Life is good, fun to be had, but one problem prevails... if I get up to dance, will my knees cooperate or fold? Nurses Announcements Archive Article
My eight hour shift at the nursing home has ended, so off I walk to my pickup truck for the monotonous ride home. Driving into my yard it takes every bit of energy to carry myself into the house. Hobbling along I manage to clear the doorstep and flop into my recliner with a big sigh of relief. As I remove my white lace- up orthopedic nursing shoes and take off my socks, much to my dismay I find "cankles" prevail. (Cankles are when your ankles/calves are joined as one.)
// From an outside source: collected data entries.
(** X19: boosting a queued task to a realtime priority moves it to the
    tail of the new band.  After rt_mutex_setprio(p, prio) with prio
    below MAX_RT_PRIO on a task queued in the band of its priority,
    p->prio is prio, the task is at the tail of band prio and on no
    other run list, the other tasks keep their bands and order, the
    bitmap still matches the bands, and normal_prio and static_prio
    are untouched. *)
Theorem X19_rt_mutex_setprio_requeues (s : sched) (p : tid) (prio : Z) :
  bitmap_matches_queues s ->
  queued_in_own_band s p ->
  task_queued s p = true ->
  0 <= prio < MAX_RT_PRIO ->
  p_prio (tasks (rt_mutex_setprio p prio s) p) = prio /\
  p_normal_prio (tasks (rt_mutex_setprio p prio s) p)
  = p_normal_prio (tasks s p) /\
  p_static_prio (tasks (rt_mutex_setprio p prio s) p)
  = p_static_prio (tasks s p) /\
  grq_queue (grq (rt_mutex_setprio p prio s)) prio
  = filter (fun x => negb (Nat.eqb x p)) (grq_queue (grq s) prio) ++ [p] /\
  (forall b, b <> prio ->
     grq_queue (grq (rt_mutex_setprio p prio s)) b
     = filter (fun x => negb (Nat.eqb x p)) (grq_queue (grq s) b)) /\
  bitmap_matches_queues (rt_mutex_setprio p prio s) /\
  queued_in_own_band (rt_mutex_setprio p prio s) p.
Proof.
  intros Hinv Hown Hq Hprio. unfold rt_mutex_setprio. cbv zeta. rewrite Hq.
  pose proof (dequeue_task_bitmap s p Hinv Hown) as Hinv1.
  destruct (dequeue_task_effect s p) as (Dq & _ & _ & _ & Dt & _).
  cbv zeta in Dq, Dt.
  set (s1 := dequeue_task p s) in *. clearbody s1.
  set (s2 := with_task p (set_p_prio prio) s1).
  set (s3 := if task_running s2 p && _ then resched_task p s2 else s2).
  assert (F3 : flags_only s2 s3).
  { unfold s3. destruct (_ && _); [|apply flags_only_refl].
    apply resched_task_effect. }
  assert (G3 : grq s3 = grq s1)
    by (rewrite (flags_only_grq _ _ F3); reflexivity).
  assert (T3 : set_p_need_resched true (tasks s3 p)
               = set_p_need_resched true (set_p_prio prio (tasks s p))).
  { destruct F3 as (_ & B & _). rewrite B. unfold s2.
    now rewrite tasks_with_task_same, Dt. }
  assert (P3 : p_prio (tasks s3 p) = prio) by exact (f_equal p_prio T3).
  clearbody s3. clear F3 s2.
  assert (Hrt : rt_task s3 p = true).
  { unfold rt_task, rt_prio. rewrite P3. apply Z.ltb_lt. lia. }
  pose proof (enqueue_task_rt s3 p Hrt) as P4. rewrite P3 in P4.
  pose proof (enqueue_task_bitmap s3 p
                (bitmap_matches_queues_grq s1 s3 G3 Hinv1)) as Hinv4.
  destruct (enqueue_task_effect s3 p) as (Eg & Et & _).
  cbv zeta in Eg, Et. rewrite P4 in Eg, Et.
  set (s4 := enqueue_task p s3) in *. clearbody s4.
  pose proof (try_preempt_flags_only p (task_rq s p) s4) as F5.
  set (s5 := try_preempt p (task_rq s p) s4) in *. clearbody s5.
  assert (G5 : grq s5 = grq s4) by now apply flags_only_grq.
  assert (T5 : set_p_need_resched true (tasks s5 p)
               = set_p_need_resched true (set_p_prio prio (tasks s p))).
  { destruct F5 as (_ & B & _). rewrite B, Et.
    transitivity (set_p_prio prio (set_p_need_resched true (tasks s3 p)));
      [reflexivity|]. now rewrite T3. }
  assert (Q5 : grq_queue (grq s5)
               = list_add_tail p prio (list_del_init p (grq_queue (grq s)))).
  { rewrite G5, Eg. simpl. now rewrite G3, Dq. }
  split; [exact (f_equal p_prio T5)|].
  split; [exact (f_equal p_normal_prio T5)|].
  split; [exact (f_equal p_static_prio T5)|].
  split; [rewrite Q5; unfold list_add_tail, list_del_init;
          now rewrite Z.eqb_refl|].
  split.
  { intros b Hb. rewrite Q5. unfold list_add_tail, list_del_init.
    apply Z.eqb_neq in Hb. now rewrite Hb. }
  split; [exact (bitmap_matches_queues_grq s4 s5 G5 Hinv4)|].
  assert (P5 : p_prio (tasks s5 p) = prio) by exact (f_equal p_prio T5).
  intros b Hin. rewrite P5.
  destruct (Z.eq_dec b prio) as [E | E]; [exact E|].
  rewrite Q5 in Hin. unfold list_add_tail, list_del_init in Hin.
  apply Z.eqb_neq in E. rewrite E in Hin.
  apply filter_In in Hin as [_ H]. now rewrite Nat.eqb_refl in H.
Qed.

(** ** Wait queues and completions *)

(** X20: a wake-up with nr_exclusive = 0, or any count that is not
    positive, wakes everything: __wake_up_common calls the wake
    function of every entry of the queue, in queue order, whatever the
    entries' flags and whatever the functions return. *)
Theorem X20_wake_up_common_wakes_all
    (q : list wait_queue_t) (mode nr_exclusive wake_flags : Z) (s : sched) :
  nr_exclusive <= 0 ->
  - 2 ^ 31 + Z.of_nat (length q) <= nr_exclusive ->
  __wake_up_common q mode nr_exclusive wake_flags s
  = wake_all q mode wake_flags s.
Proof.
  revert nr_exclusive s.
  induction q as [|w q IH]; intros n s Hn Hlen; [reflexivity|].
  cbn [__wake_up_common wake_all]. cbn [length] in Hlen.
  destruct (wq_func w _ _ _ _ s) as [r s1]. cbn [snd].
  destruct (negb (r =? 0)); [|apply IH; lia].
  destruct (negb (Z.land (to_uint (wq_flags w)) WQ_FLAG_EXCLUSIVE =? 0));
    [|apply IH; lia].
  cbv zeta. rewrite to_int_small by lia.
  replace (n - 1 =? 0) with false by (symmetry; apply Z.eqb_neq; lia).
  apply IH; lia.
Qed.

Lemma wake_up_common_budget
    (q : list wait_queue_t) (mode nr_exclusive wake_flags : Z) (s : sched) :
  1 <= nr_exclusive < 2 ^ 31 ->
  exists q1 q2,
    q = q1 ++ q2 /\
    __wake_up_common q mode nr_exclusive wake_flags s
    = wake_all q1 mode wake_flags s /\
    exclusive_woken q1 mode wake_flags s <= nr_exclusive /\
    (q2 <> [] -> exclusive_woken q1 mode wake_flags s = nr_exclusive).
Proof.
  revert nr_exclusive s.
  induction q as [|w q IH]; intros n s Hn.
  { exists [], []. repeat split; try reflexivity; [cbn; lia | congruence]. }
  cbn [__wake_up_common].
  destruct (wq_func w (wq_flags w) (wq_private w) mode wake_flags s)
    as [r s1] eqn:Ew.
  assert (Hcons : forall n' k,
    1 <= n' < 2 ^ 31 -> n' + k = n ->
    k = (if negb (r =? 0) &&
            negb (Z.land (to_uint (wq_flags w)) WQ_FLAG_EXCLUSIVE =? 0)
         then 1 else 0) ->
    exists q1 q2,
      w :: q = q1 ++ q2 /\
      __wake_up_common q mode n' wake_flags s1
      = wake_all q1 mode wake_flags s /\
      exclusive_woken q1 mode wake_flags s <= n /\
      (q2 <> [] -> exclusive_woken q1 mode wake_flags s = n)).
  { intros n' k Hn' Hk Hkdef.
    destruct (IH n' s1 Hn') as (q1 & q2 & -> & Hw & Hle & Heq).
    exists (w :: q1), q2. cbn [wake_all exclusive_woken]. rewrite Ew.
    cbn [snd]. rewrite <- Hkdef.
    split; [reflexivity|]. split; [exact Hw|]. split; [lia|].
    intros H. rewrite (Heq H). lia. }
  destruct (negb (r =? 0)) eqn:Er; cbn [andb] in Hcons;
    [|apply (Hcons n 0); auto; lia].
  destruct (negb (Z.land (to_uint (wq_flags w)) WQ_FLAG_EXCLUSIVE =? 0))
    eqn:Ex; [|apply (Hcons n 0); auto; lia].
  cbv zeta. rewrite to_int_small by lia.
  destruct (n - 1 =? 0) eqn:E1; [|apply Z.eqb_neq in E1;
                                  apply (Hcons (n - 1) 1); auto; lia].
  apply Z.eqb_eq in E1.
  exists [w], q. cbn [wake_all exclusive_woken app]. rewrite Ew, Er, Ex.
  cbn [snd andb]. repeat split; lia.
Qed.

(** X21: an exclusive wake-up stops at its budget.  With a positive
    nr_exclusive, __wake_up_common calls the wake functions of a
    prefix of the queue, in order; among these at most nr_exclusive
    are exclusive entries that were woken, and when part of the queue
    is left unvisited exactly nr_exclusive were. *)
Theorem X21_wake_up_common_exclusive_budget
    (q : list wait_queue_t) (mode nr_exclusive wake_flags : Z) (s : sched) :
  1 <= nr_exclusive < 2 ^ 31 ->
  exists q1 q2,
    q = q1 ++ q2 /\
    __wake_up_common q mode nr_exclusive wake_flags s
    = wake_all q1 mode wake_flags s /\
    exclusive_woken q1 mode wake_flags s <= nr_exclusive /\
    (q2 <> [] -> exclusive_woken q1 mode wake_flags s = nr_exclusive).
Proof. apply wake_up_common_budget. Qed.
My socks lay on a pile next to my shoes, but looking at my legs they appear to still be on because of the telltale ridges and indentations that are still present. Too tired to be dismayed by this all too common sight, I hobble up to the bedroom for my nightly ritual of freshening up, donning p.j.'s and collapsing into bed.
Upon awakening the following morning my "cankles, and sock legs" have diminished but my toes remain square, chunky and sore to touch causing me to walk down the stairs for my morning coffee with a gait resembling a penguin. After a hot cup of steaming "cowboy strong coffee," my mind clears with thoughts of "This is not fair!" "My mind is sharp," I review the events of the past shift covering a 911 where an emergency was well handled with my knowledge and expertise that comes with 30 years of "humpin the halls." Granted, no longer do I run.... but my pace is still brisk! Upon arriving, my advice is still sound. No longer do the young EMT's give the old white haired nurse a hard time about why this is an emergency situation and why they were called. My presence leaves no doubt that I am the "head nurse" for the shift.
Finally the weekend arrives with time off to play, be with friends for a night, movies, maybe out with the girls for stress relievers and dancing.
Life is good, fun to be had, but one problem prevails... if I get up to dance, will my knees cooperate or fold?
Young at heart, but older in body everything hurts more than it ought to. Looking good with white blonde hair flowing and very few wrinkles hides he fact that no one has any idea my true age or being. A nice shirt, with a touch of "lady like sexy" adds to the feeling. Laughing, relaxing, and having fun, all of my nurse issues are put out of my mind, almost feeling like I am 30 again. As time passes I am light in mood, my energy rises and I feel wonderful, even if it is for a few hours.
So my comment is to young nurses full of energy and vigor... beware! One day you will be the old white haired nurse you see. Your aches and pains will come in time, but hopefully you will fee the same way I do today. This is the best profession ever and I would not trade this experience for anything!
So looking through my eyes this morning, yet again, I see that my outside does not match my inside...but is just fine with me!